I am asking because I did try to apply the texture only to just one side but I was unable to select each side individually. So I gave up, kept the top and remade the bottom as a rectangle with rounded corners. But I don’t love that because it doesn’t look as real or natural as an ottoman in real life would. Was the problem that I was applying it to the container and if so, how can I tell when I’ve got the container versus the face?

I am a sketchup n00b. I just started this year and textures is the thing I struggle with most.

I used an extension called CleanUp3 to merge coplanar faces. If I needed a piece of furniture like this I would make a much simpler model with the base part being a simple box with rounded corners. There doesn’t seem to be any need for more detail than that. I’d make the cushion with a flat top, too.

Consider how the piece will be viewed in the larger model. If this ottoman is the focus of your model then adding more detail makes sense. Otherwise the added detail isn’t really going to clarify what you are trying to communicate.
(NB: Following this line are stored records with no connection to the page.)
Lemma arguments_reach (argv : list (list Z)) : Forall plain argv →
  let '(e, a) := tool_arguments argv in
  (e = 0 ∧ 1 ≤ len argv ≤ RUM_PROCESS_ARGUMENT_LIMIT ∧ packed argv ≤ RUM_PROCESS_ARGUMENT_BYTES ∧
   let b := arguments_of (arguments_bytes a) in elf_arguments_valid (Some b) = true ∧ argc b = len argv ∧ holds b 0 0 argv) ∨
  (e = - RUM_E2BIG ∧ (argv = [] ∨ len argv > RUM_PROCESS_ARGUMENT_LIMIT ∨ packed argv > RUM_PROCESS_ARGUMENT_BYTES)).
Proof.
  intros F. unfold tool_arguments. rewrite Z.gtb_ltb. destruct (Z.ltb_spec (len argv) 1); cbn [orb]; [right; split; [done|]; left; destruct argv; [done|cbn [length] in *; lia]|].
  destruct (Z.ltb_spec RUM_PROCESS_ARGUMENT_LIMIT (len argv)); [right; split; [done|]; right; left; lia|].
  pose proof (add_strings_spec argv no_arguments [] ltac:(by constructor) no_arguments_range F ltac:(done)) as A. cbn [app] in A. destruct (add_strings argv no_arguments) as [e a].
  destruct A as [(-> & [C B H'] & [R1 R2] & L)|[-> L]]; [left|right; split; [done|]; by do 2 right]. split; [done|]. split; [lia|]. split; [done|].
  pose proof (packed_nonneg argv). unfold RUM_PROCESS_ARGUMENT_BYTES, RUM_PROCESS_ARGUMENT_LIMIT, UINT8_MAX in *.
  destruct (arguments_read_back a) as (E1 & E2 & E3 & E4); [unfold UINT32_MAX; lia|unfold UINT32_MAX; lia|intros i; specialize (R1 i); unfold UINT32_MAX; lia|].
  set (b := arguments_of (arguments_bytes a)) in *. assert (holds b 0 0 argv) as Hb.
  { apply (holds_agree a b E2 E3); [|lia|lia|unfold RUM_PROCESS_ARGUMENT_LIMIT; lia|done]. intros j Hj. rewrite E4 by (unfold RUM_PROCESS_ARGUMENT_BYTES; lia). unfold wrap8. apply Z.mod_small. specialize (R2 j). lia. }
  split; [|split; [lia|done]]. apply arguments_valid_spec; [lia|lia|]. unfold RUM_PROCESS_ARGUMENT_BYTES, RUM_PROCESS_ARGUMENT_LIMIT. split; [lia|]. split; [|exists argv; split; [lia|done]].
  destruct argv as [|w argv]; [cbn in *; lia|]. change (packed (w :: argv)) with (len w + 1 + packed argv) in *. pose proof (packed_nonneg argv). lia.
Qed.
(** C34: an argument vector reaches the kernel as it was. For strings of non-zero bytes the
    library builds a packet exactly when there are 1 to 32 of them and they fit into 4096
    bytes with their terminators, and says that the list is too big otherwise; and the
    packet, read from the caller's memory byte by byte by the kernel, is one the loader
    accepts, holding exactly these strings in their order. *)
Theorem arguments_reach_the_kernel (argv : list (list Z)) : Forall plain argv →
  let '(e, a) := tool_arguments argv in
  (e = 0 ∧ 1 ≤ len argv ≤ RUM_PROCESS_ARGUMENT_LIMIT ∧ packed argv ≤ RUM_PROCESS_ARGUMENT_BYTES ∧
   let b := arguments_of (arguments_bytes a) in elf_arguments_valid (Some b) = true ∧ argc b = len argv ∧ holds b 0 0 argv) ∨
  (e = - RUM_E2BIG ∧ (argv = [] ∨ len argv > RUM_PROCESS_ARGUMENT_LIMIT ∨ packed argv > RUM_PROCESS_ARGUMENT_BYTES)).
Proof. intros F. exact (arguments_reach argv F). Qed.
(** The vector [ls -l]. *)
Lemma arguments_reach_the_kernel_witness : let b := arguments_of (arguments_bytes (snd (tool_arguments [[108; 115]; [45; 108]]))) in
  elf_arguments_valid (Some b) = true ∧ holds b 0 0 [[108; 115]; [45; 108]].
Proof.
  pose proof (arguments_reach_the_kernel [[108; 115]; [45; 108]] ltac:(repeat constructor; done)) as H. destruct (tool_arguments _) as [e a] eqn:E. cbn [snd].
  destruct H as [(_ & _ & _ & V & _ & Ho)|[-> _]]; [by split|]. exfalso. by vm_compute in E.
Defined.

(** ** Output *)

Definition value_of (l : list Z) : Z := foldl (λ n c, 10 * n + (c - 48)) 0 l.
Lemma value_of_snoc l c : value_of (l ++ [c]) = 10 * value_of l + (c - 48).
Proof. unfold value_of. by rewrite foldl_app. Qed.
(** The digits of a number are its decimal text. *)
Lemma decimal_exact n v : 0 ≤ v < 10 ^ Z.of_nat n → (0 < n)%nat → value_of (rev (digits n v)) = v ∧ Forall (λ c, 48 ≤ c ≤ 57) (rev (digits n v)).
Proof.
  revert v. induction n as [|n IH]; intros v Hv Hn; [lia|]. cbn [digits rev]. pose proof (Z.mod_pos_bound v 10 ltac:(lia)). pose proof (Z.div_mod v 10 ltac:(lia)). rewrite value_of_snoc.
  destruct (Z.eqb_spec (v / 10) 0) as [E|N].
  - cbn. split; [lia|]. repeat constructor; lia.
  - assert (0 < n)%nat as Hn'. { destruct n; [|lia]. exfalso. apply N. apply Z.div_small. rewrite Nat2Z.inj_succ, Z.pow_succ_r in Hv by lia. cbn in Hv. lia. }
    rewrite Nat2Z.inj_succ, Z.pow_succ_r in Hv by lia. destruct (IH (v / 10)) as [I1 I2]; [split; [apply Z.div_pos; lia|apply Z.div_lt_upper_bound; lia]|done|].
    rewrite I1. split; [lia|]. apply Forall_app. split; [done|]. repeat constructor; lia.
Qed.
Part of your problem was that. You can tell what you have selected by how the thing looks. Solid blue bounding box? That’s a group or component. Also keep Entity Info open. It’ll tall you what you have selected.

I’ve done this a lot on simple objects…rather than go through the hassle of exporting the mesh to a third party software to UV map it correctly, or using one of several UV plugins that are available for SU.
My usual approach is to project the material onto a small plane, then group it and copy/rotate it into at least the 3 orientations you need for the model. I’ve done a diagonal in the image, because of the bevel.
After that, it’s simply a question of sampling the appropriate face on the gizmo and painting it onto the mesh.

The cylinder is treated differently. A single face is painted (unprojected) then you sample that face and paint it onto the adjacent face. You keep doing this, one face at a time all the way round. This will not likely be a perfect UV 1x map, so you’ll likely get a join at some point, when you paint the last face. Just make sure it’s somewhere that doesn’t matter.
You could use the same technique for the ottoman or a chair with more rounded edges than just bevels.